本发明公开了一种与培育含肉率高体型的杂交黄颡鱼“黄优1号”生长性状相关的SNP分子标记及其应用，所述SNP分子标记的序列如SEQ ID NO:1所示，所述SNP分子标记位于所述SEQ ID NO：1所示序列的第118位，碱基为C或T。本发明还公开了检测该分子标记的引物对、试剂盒和检测方法。利用该SNP位点，可以有效筛选出体长/头长比值更大体型的杂交黄颡鱼“黄优1号”。本发明公开的SNP位点可以不受杂交黄颡鱼“黄优1号”的年龄、性别等限制，可用于杂交黄颡鱼“黄优1号”的前期苗种体型挑选和分类，从而有效提高杂交黄颡鱼“黄优1号”的含肉率，并显著增加杂交黄颡鱼“黄优1号”的养殖经济效益。

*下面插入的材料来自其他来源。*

Lemma bytes_of_spec n l : length l = 8 * n → from_le_bytes (bytes_of n l) = of_bits l.
Proof.
  revert l. induction n as [|n IH]; intros l Hl; [by destruct l|]. cbn [bytes_of from_le_bytes].
  rewrite IH by (rewrite length_drop; lia). rewrite <-(take_drop 8 l) at 3.
  rewrite of_bits_app, length_take, Nat.min_l by lia. done.
Qed.

Lemma length_bytes_of n l : length (bytes_of n l) = n.
Proof. revert l. induction n; intros l; simpl; auto. Qed.

Lemma of_bits_byte l : length l ≤ 8 → is_byte (of_bits l).
Proof.
  intros Hl. unfold is_byte. eapply N.lt_le_trans; [apply of_bits_lt|].
  change 256%N with (2 ^ N.of_nat 8)%N. apply N.pow_le_mono_r; lia.
Qed.

Lemma bytes_of_is_byte n l : Forall is_byte (bytes_of n l).
Proof.
  revert l. induction n as [|n IH]; intros l; constructor; [|apply IH].
  apply of_bits_byte. rewrite length_take. lia.
Qed.

Lemma bytes_of_lookup n l k : k < n → bytes_of n l !! k = Some (of_bits (take 8 (drop (8 * k) l))).
Proof.
  revert l k. induction n as [|n IH]; intros l k Hk; [lia|]. destruct k as [|k]; [done|].
  cbn [bytes_of lookup list_lookup]. change (list_lookup k (bytes_of n (drop 8 l))) with (bytes_of n (drop 8 l) !! k).
  rewrite IH, drop_drop by lia. do 4 f_equal. lia.
Qed.

Lemma shiftr_bytes k ys :
  Forall is_byte ys → N.shiftr (from_le_bytes ys) (N.of_nat (8 * k)) = from_le_bytes (drop k ys).
Proof.
  intros Hy. apply word_eq. intros i. rewrite N.shiftr_spec', <-Nat2N.inj_add.
  rewrite !testbit_bytes, lookup_drop by (done || by apply Forall_drop).
  replace (i + 8 * k) with (i + k * 8) by lia. rewrite Nat.div_add, Nat.Div0.mod_add, Nat.add_comm by done.
  done.
Qed.

(** ** The fields of a byte count its bits *)
Definition to_bits (x : N) : list bool := (λ i, N.testbit x (N.of_nat i)) <$> seq 0 8.

Lemma to_of_bits m : length m = 8 → to_bits (of_bits m) = m.
Proof.
  intros Hm. apply list_eq. intros i. unfold to_bits. rewrite list_lookup_fmap.
  destruct (Nat.lt_ge_cases i 8) as [Hi|Hi].
  - rewrite lookup_seq_lt by done. simpl. rewrite testbit_of_bits.
    by destruct (lookup_lt_is_Some_2 m i) as [x ->]; [lia|].
  - rewrite !lookup_ge_None_2 by (rewrite ?length_seq; lia). done.
Qed.

Definition fields_ok (x : N) : bool :=
  forallb (λ j, (N.land (N.shiftr (nibble_counts (pair_counts x)) (N.of_nat (4 * j))) 7 =?
                 N.of_nat (ones (take 4 (drop (4 * j) (to_bits x)))))%N) [0; 1] &&
  forallb (λ j, (N.land (N.shiftr (pair_counts x) (N.of_nat (2 * j))) 3 =?
                 N.of_nat (ones (take 2 (drop (2 * j) (to_bits x)))))%N) [0; 1; 2; 3] &&
  forallb (λ j, (N.land (N.shiftr x (N.of_nat j)) 1 =?
                 N.of_nat (ones (take 1 (drop j (to_bits x)))))%N) (seq 0 8).

Lemma fields_ok_all x : is_byte x → fields_ok x = true.
Proof. apply all_bytes. by vm_compute. Qed.

Lemma byte_fields m :
  length m = 8 →
  (∀ j, j < 2 → N.land (N.shiftr (nibble_counts (pair_counts (of_bits m))) (N.of_nat (4 * j))) 7 =
     N.of_nat (ones (take 4 (drop (4 * j) m)))) ∧
  (∀ j, j < 4 → N.land (N.shiftr (pair_counts (of_bits m)) (N.of_nat (2 * j))) 3 =
     N.of_nat (ones (take 2 (drop (2 * j) m)))) ∧
  (∀ j, j < 8 → N.land (N.shiftr (of_bits m) (N.of_nat j)) 1 = N.of_nat (ones (take 1 (drop j m)))).
Proof.
  intros Hm. pose proof (fields_ok_all (of_bits m) (of_bits_byte m ltac:(lia))) as H.
  unfold fields_ok in H. rewrite to_of_bits in H by done.
  apply andb_true_iff in H as [[H1 H2]%andb_true_iff H3].
  rewrite forallb_forall in H1, H2, H3.
  split_and!; intros j Hj; apply N.eqb_eq; [apply H1|apply H2|apply H3];
    apply list_elem_of_In; [change [0; 1] with (seq 0 2)|change [0; 1; 2; 3] with (seq 0 4)|];
    apply elem_of_seq; lia.
Qed.

(** ** The search *)
Lemma nth_one_app a b n :
  1 ≤ n →
  nth_one (a ++ b) n = if n <=? ones a then nth_one a n else (λ i, length a + i) <$> nth_one b (n - ones a).
Proof.
  revert n. induction a as [|x a IH]; intros n Hn.
  - change (ones []) with 0. destruct (Nat.leb_spec n 0); [lia|]. simpl. rewrite Nat.sub_0_r.
    by destruct (nth_one b n).
  - rewrite ones_cons. cbn [app nth_one]. destruct x.
    + destruct (Nat.eqb_spec n 1) as [->|Hn1]; [done|]. rewrite IH by lia.
      destruct (Nat.leb_spec (n - 1) (ones a)), (Nat.leb_spec n (1 + ones a)); try lia; [done|].
      replace (n - (1 + ones a)) with (n - 1 - ones a) by lia. by destruct (nth_one b _).
    + rewrite IH by done. simpl. destruct (n <=? ones a); [done|]. by destruct (nth_one b _).
Qed.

该方法准确可靠，操作简便。

Description

一种与杂交黄颡鱼“黄优1号”生长性状相关的SNP分子标记及 其应用

技术领域

本发明涉及一种与杂交黄颡鱼“黄优1号”生长性状相关的SNP分子标记及其应用，利用该SNP分子标记可以挑选出含肉率高体型的杂交黄颡鱼“黄优1号”，属于黄颡鱼遗传育种领域。

背景技术

分子标记辅助育种是利用与目标性状紧密连锁的分子标记进行间接选择，是对目标性状在分子水平的选择，选择强度大，不受环境影响，结果可靠，可加速育种进程。而单核苷酸多态性(SNP)作为新一代分子标记已经在育种领域得到认可，具有多态性高、遗传稳定和检测方便等优点，已广泛应用于动植物分子育种研究领域。类胰岛素生长因子2(insulin-like growth factor 2，IGF-2)是最早发现的内源性印记基因，是促进生长分裂的一个潜在因子，并且在调控生长、代谢和繁殖方面也有着重要的作用。在鱼类中，主要研究了虹鳟鱼、半滑舌鳎、大马哈鱼、斑马鱼等，其在鱼类鳃、肾、肠、心、脑等组织中均有表达。但目前SNP位点应用在分子标记辅助育种较少，对应到生长相关基因(如IGF-2)联合SNP位点进行分子辅助育种应用的报道更少，而有关在杂交黄颡鱼“黄优1号”与生长性状相关IGF-2基因的SNPs研究至今尚未见报道。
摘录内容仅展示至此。